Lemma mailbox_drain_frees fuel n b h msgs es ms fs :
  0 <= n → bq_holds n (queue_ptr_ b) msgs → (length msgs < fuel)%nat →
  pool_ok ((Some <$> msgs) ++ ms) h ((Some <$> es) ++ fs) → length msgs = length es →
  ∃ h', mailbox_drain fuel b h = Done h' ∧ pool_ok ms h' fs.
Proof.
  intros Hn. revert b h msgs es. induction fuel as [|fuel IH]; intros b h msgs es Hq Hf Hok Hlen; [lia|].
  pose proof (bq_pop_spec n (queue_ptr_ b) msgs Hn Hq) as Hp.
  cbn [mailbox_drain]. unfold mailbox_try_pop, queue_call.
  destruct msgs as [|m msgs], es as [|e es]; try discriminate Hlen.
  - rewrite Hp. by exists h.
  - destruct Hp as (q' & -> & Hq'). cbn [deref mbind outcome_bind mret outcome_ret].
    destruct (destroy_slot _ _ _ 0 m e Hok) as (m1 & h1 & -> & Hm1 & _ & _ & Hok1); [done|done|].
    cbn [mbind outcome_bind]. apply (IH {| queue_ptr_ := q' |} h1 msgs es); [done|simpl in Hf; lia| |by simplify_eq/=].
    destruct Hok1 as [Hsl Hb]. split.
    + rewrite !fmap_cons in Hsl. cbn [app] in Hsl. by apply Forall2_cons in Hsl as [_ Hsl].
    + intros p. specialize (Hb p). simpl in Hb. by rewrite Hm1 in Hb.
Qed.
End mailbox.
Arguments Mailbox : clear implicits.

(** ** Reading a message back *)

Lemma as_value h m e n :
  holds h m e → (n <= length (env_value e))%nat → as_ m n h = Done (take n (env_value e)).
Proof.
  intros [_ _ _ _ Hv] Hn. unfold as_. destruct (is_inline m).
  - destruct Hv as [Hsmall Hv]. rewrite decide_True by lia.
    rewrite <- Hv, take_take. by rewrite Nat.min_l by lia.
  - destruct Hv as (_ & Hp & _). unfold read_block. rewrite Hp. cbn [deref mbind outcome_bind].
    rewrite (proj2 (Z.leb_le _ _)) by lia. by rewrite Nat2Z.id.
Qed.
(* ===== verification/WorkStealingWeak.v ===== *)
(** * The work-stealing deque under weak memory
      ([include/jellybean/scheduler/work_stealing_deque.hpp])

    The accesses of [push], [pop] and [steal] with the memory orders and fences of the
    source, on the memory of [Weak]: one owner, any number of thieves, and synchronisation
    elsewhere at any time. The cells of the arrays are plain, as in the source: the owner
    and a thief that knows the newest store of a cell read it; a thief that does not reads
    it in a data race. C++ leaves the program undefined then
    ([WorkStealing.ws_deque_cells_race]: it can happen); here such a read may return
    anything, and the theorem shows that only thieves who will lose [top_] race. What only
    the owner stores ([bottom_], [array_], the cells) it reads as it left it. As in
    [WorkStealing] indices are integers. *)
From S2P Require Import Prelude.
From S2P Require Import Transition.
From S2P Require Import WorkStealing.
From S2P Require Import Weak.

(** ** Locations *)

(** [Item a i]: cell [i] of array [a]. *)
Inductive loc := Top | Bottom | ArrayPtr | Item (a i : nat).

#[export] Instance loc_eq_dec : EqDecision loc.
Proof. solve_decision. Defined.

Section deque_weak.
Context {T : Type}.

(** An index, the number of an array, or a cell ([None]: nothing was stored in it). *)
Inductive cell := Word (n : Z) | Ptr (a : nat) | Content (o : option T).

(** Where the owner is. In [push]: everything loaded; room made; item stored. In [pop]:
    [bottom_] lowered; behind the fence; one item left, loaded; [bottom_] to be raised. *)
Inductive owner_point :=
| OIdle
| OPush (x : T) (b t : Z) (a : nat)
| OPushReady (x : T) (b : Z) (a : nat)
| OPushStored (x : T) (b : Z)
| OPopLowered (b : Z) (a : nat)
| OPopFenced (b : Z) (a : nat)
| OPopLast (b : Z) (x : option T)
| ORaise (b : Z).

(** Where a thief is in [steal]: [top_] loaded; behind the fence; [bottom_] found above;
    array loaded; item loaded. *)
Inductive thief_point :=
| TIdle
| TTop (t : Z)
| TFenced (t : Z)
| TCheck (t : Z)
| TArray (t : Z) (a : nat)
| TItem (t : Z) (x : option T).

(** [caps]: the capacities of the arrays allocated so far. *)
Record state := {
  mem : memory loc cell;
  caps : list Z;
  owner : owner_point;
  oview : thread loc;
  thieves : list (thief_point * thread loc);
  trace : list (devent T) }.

__Problem to work on__
All of the lines above that carry the string "thread" need to be found and copied.

__Result for this task__
  oview : thread loc;
  thieves : list (thief_point * thread loc);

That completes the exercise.